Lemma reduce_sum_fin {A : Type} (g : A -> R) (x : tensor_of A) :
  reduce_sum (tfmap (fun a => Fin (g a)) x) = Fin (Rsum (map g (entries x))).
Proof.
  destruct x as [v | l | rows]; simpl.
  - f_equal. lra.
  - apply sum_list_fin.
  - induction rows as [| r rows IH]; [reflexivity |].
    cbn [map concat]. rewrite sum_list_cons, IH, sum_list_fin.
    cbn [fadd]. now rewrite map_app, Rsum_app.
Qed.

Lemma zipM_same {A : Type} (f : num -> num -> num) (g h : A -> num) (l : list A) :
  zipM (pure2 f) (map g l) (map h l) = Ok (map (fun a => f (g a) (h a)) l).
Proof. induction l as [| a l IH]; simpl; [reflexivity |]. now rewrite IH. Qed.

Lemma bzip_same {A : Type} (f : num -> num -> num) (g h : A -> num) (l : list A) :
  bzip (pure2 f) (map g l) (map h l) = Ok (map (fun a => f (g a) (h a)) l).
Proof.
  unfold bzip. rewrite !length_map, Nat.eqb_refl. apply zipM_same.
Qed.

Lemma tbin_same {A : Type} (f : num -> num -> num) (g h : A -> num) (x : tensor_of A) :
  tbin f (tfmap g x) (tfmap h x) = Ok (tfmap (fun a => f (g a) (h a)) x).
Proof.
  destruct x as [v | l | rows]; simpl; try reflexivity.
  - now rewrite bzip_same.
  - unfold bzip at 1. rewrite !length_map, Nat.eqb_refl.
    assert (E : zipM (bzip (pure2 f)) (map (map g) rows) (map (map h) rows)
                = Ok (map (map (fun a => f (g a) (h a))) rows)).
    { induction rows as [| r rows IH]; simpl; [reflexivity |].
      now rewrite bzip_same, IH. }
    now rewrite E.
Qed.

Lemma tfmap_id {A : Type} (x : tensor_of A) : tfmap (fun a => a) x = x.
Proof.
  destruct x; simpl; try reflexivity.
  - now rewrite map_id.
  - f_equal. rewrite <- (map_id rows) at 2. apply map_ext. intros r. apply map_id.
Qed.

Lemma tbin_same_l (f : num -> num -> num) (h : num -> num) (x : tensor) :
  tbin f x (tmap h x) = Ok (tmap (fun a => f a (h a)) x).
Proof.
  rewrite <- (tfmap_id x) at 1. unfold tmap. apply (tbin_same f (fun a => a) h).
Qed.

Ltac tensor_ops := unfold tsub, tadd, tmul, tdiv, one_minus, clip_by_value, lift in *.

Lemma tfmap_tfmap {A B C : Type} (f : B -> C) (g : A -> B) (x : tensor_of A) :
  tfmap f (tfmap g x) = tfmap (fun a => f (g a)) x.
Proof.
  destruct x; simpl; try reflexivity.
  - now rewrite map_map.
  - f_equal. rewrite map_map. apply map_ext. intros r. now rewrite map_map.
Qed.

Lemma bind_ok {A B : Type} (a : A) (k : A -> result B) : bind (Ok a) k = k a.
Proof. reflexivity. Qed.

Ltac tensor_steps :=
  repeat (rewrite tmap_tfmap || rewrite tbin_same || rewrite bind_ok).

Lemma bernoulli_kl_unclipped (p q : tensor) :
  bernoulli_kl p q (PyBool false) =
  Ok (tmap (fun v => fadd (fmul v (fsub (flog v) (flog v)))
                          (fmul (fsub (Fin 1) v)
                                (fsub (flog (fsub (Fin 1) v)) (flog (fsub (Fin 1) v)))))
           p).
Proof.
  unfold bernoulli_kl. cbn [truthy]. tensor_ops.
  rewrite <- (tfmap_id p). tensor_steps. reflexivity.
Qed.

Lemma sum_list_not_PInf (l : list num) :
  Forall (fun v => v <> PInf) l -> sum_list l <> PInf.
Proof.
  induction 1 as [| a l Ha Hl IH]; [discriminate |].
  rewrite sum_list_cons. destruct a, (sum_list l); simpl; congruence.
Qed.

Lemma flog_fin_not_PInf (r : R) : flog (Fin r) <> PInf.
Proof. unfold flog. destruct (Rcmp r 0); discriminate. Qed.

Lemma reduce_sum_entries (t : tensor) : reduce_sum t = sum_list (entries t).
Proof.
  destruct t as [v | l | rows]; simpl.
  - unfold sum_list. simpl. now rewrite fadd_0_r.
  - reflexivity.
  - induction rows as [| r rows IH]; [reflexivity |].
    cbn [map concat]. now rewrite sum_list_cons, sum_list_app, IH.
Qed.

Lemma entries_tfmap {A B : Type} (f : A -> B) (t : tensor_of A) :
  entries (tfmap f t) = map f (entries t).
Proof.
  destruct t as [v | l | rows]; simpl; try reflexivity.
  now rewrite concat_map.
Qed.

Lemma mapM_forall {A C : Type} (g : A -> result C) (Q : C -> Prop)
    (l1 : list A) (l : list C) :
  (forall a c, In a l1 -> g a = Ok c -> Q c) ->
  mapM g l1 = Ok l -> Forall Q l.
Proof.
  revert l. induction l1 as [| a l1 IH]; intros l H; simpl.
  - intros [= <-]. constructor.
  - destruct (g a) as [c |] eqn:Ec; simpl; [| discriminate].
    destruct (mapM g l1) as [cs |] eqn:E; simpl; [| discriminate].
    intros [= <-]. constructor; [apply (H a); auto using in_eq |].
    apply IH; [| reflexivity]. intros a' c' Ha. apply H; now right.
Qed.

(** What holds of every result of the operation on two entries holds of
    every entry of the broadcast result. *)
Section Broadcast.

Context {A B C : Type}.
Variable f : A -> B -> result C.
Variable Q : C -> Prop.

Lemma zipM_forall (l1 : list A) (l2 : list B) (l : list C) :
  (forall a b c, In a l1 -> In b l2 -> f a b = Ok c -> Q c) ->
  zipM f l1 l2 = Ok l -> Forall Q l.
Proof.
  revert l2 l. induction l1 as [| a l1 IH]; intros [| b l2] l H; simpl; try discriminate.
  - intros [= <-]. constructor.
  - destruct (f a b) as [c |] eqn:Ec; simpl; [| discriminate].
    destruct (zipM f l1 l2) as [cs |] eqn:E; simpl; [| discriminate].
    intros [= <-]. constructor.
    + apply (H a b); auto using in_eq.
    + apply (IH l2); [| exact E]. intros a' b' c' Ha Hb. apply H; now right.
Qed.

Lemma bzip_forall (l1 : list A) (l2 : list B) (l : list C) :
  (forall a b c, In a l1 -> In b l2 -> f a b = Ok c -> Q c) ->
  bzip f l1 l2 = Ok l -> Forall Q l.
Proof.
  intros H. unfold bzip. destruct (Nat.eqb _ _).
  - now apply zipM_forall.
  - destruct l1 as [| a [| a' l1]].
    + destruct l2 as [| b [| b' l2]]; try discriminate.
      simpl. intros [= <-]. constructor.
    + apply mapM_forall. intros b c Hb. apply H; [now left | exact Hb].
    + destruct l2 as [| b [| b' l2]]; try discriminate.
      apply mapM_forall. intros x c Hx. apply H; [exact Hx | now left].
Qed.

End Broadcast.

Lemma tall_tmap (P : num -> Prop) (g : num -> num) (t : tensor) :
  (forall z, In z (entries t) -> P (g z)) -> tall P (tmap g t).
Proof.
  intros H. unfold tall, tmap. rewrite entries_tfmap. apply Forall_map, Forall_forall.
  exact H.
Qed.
...
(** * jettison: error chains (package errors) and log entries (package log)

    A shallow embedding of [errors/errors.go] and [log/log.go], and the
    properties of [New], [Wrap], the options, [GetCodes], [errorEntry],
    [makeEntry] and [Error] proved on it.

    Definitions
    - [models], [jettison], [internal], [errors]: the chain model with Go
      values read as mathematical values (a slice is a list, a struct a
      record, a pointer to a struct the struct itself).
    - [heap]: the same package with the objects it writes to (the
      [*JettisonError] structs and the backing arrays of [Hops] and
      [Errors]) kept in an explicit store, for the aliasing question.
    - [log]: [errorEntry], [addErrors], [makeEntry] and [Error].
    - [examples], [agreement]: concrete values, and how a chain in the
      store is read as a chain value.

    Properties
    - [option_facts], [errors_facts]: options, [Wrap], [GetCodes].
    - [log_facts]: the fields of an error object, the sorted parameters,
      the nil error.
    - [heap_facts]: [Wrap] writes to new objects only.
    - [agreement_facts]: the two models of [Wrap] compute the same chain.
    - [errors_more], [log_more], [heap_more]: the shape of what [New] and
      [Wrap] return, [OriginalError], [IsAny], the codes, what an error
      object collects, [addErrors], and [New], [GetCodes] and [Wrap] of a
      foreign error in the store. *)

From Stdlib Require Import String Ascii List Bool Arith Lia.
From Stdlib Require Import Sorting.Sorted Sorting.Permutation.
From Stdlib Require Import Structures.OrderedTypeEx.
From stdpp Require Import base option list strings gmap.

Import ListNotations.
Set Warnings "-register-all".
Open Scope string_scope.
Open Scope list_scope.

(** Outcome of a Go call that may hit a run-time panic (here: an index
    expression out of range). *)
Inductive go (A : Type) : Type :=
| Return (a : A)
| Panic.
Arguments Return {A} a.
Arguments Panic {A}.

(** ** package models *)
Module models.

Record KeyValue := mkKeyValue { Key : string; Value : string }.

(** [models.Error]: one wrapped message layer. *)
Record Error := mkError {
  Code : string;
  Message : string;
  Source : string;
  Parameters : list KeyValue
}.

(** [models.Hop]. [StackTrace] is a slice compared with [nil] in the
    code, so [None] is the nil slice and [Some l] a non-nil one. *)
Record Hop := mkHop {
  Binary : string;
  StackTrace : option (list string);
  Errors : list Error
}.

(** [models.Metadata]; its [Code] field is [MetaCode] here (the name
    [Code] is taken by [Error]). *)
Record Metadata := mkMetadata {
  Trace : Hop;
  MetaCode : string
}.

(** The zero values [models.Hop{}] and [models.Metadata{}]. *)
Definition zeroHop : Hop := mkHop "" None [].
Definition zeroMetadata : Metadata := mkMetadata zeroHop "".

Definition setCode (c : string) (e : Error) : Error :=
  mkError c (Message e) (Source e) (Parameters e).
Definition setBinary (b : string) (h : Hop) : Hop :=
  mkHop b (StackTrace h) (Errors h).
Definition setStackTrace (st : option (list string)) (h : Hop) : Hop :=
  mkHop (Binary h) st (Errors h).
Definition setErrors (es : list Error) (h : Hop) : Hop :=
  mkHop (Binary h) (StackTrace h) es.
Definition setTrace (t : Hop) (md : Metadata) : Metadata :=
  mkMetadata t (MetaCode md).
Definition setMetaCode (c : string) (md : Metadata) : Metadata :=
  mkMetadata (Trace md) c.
* * *
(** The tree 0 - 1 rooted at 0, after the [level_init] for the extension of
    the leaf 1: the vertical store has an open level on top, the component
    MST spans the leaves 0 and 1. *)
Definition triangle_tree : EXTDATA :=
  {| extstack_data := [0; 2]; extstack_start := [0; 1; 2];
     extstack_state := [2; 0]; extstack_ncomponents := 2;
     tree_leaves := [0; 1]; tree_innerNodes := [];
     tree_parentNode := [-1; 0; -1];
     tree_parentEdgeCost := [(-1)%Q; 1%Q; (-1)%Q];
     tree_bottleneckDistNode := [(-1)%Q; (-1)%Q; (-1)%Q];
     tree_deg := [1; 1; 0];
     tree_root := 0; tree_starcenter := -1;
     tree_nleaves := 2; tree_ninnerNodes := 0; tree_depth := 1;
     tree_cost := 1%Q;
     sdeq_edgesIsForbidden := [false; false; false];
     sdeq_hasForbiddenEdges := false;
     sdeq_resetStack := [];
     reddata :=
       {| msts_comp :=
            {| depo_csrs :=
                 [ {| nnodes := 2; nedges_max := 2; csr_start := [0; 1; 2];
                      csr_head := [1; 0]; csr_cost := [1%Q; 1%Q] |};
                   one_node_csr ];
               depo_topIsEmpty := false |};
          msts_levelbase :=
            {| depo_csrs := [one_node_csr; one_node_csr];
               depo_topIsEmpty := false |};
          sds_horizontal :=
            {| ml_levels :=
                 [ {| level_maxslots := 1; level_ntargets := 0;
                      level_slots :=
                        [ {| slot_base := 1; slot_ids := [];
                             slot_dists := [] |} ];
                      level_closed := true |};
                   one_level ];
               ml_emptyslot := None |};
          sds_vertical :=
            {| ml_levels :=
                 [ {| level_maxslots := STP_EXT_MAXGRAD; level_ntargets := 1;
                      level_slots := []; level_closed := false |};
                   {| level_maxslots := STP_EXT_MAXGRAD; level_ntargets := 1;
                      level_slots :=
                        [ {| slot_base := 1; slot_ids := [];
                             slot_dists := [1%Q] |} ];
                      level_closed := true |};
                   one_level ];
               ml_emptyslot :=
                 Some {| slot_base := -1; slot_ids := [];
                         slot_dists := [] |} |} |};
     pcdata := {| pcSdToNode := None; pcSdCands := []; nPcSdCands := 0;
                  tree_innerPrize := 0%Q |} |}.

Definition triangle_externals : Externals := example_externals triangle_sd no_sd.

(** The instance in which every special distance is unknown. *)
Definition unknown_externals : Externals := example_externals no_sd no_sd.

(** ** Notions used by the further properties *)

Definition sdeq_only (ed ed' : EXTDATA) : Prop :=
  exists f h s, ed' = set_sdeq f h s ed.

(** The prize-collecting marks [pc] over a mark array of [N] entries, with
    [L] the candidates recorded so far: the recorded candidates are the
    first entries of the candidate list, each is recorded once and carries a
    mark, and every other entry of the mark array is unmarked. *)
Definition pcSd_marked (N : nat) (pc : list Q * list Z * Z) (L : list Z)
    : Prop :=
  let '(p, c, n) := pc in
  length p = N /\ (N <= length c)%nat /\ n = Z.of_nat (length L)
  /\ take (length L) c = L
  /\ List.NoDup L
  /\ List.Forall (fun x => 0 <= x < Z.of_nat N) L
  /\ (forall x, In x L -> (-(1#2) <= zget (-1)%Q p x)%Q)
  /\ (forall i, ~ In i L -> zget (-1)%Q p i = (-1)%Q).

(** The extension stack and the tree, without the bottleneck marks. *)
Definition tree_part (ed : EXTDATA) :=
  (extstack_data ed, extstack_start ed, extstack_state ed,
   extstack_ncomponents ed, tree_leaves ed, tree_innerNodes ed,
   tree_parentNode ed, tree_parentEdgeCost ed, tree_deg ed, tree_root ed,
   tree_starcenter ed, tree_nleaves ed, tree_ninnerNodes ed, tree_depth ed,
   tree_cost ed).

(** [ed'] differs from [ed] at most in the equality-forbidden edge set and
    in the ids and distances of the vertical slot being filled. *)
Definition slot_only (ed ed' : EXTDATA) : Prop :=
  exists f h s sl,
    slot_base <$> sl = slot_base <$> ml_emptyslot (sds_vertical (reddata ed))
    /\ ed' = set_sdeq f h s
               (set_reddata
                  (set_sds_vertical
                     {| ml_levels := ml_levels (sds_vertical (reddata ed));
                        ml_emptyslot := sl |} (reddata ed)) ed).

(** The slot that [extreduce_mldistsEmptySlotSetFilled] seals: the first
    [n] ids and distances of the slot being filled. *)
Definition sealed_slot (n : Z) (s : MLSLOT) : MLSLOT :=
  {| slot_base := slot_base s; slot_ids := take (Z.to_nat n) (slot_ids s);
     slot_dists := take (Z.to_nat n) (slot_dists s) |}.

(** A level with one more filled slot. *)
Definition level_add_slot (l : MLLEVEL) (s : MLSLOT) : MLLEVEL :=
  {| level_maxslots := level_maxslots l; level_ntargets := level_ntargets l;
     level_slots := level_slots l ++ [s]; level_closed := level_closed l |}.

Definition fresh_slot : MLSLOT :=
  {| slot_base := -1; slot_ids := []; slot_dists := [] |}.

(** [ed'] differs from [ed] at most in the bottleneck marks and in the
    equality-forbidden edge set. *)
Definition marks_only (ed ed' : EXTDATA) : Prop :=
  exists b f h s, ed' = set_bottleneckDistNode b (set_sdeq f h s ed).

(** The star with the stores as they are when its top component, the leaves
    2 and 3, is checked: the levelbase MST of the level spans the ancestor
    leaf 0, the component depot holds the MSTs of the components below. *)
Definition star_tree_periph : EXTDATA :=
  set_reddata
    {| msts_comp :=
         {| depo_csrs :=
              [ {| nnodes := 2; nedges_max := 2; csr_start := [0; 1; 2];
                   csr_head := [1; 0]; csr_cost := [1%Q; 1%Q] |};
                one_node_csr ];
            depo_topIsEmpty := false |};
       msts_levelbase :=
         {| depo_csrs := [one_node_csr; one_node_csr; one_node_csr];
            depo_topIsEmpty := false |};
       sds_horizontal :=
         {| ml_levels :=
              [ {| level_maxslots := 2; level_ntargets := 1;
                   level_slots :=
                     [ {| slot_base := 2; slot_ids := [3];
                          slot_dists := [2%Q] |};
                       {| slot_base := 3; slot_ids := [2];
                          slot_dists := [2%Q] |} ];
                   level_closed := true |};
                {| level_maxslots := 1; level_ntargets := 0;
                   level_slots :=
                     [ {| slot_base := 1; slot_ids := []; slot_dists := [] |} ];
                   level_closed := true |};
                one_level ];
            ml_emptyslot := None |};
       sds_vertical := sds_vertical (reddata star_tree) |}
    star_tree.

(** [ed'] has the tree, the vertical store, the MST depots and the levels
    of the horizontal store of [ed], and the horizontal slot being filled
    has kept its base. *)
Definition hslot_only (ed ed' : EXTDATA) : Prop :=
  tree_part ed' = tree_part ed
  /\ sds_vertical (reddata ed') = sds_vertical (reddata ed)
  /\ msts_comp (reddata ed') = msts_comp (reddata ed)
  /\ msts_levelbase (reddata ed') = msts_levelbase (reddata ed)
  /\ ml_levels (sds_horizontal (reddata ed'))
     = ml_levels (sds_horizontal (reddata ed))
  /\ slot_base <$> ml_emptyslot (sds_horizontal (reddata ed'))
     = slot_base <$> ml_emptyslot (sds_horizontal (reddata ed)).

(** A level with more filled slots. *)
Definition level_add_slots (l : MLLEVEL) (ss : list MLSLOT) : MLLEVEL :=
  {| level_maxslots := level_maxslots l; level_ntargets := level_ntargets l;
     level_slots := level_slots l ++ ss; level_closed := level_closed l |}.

## What you will do
If a line in the records has the word "GetCodes", copy that line.

## Response for this exercise
    properties of [New], [Wrap], the options, [GetCodes], [errorEntry],
    - [option_facts], [errors_facts]: options, [Wrap], [GetCodes].
      object collects, [addErrors], and [New], [GetCodes] and [Wrap] of a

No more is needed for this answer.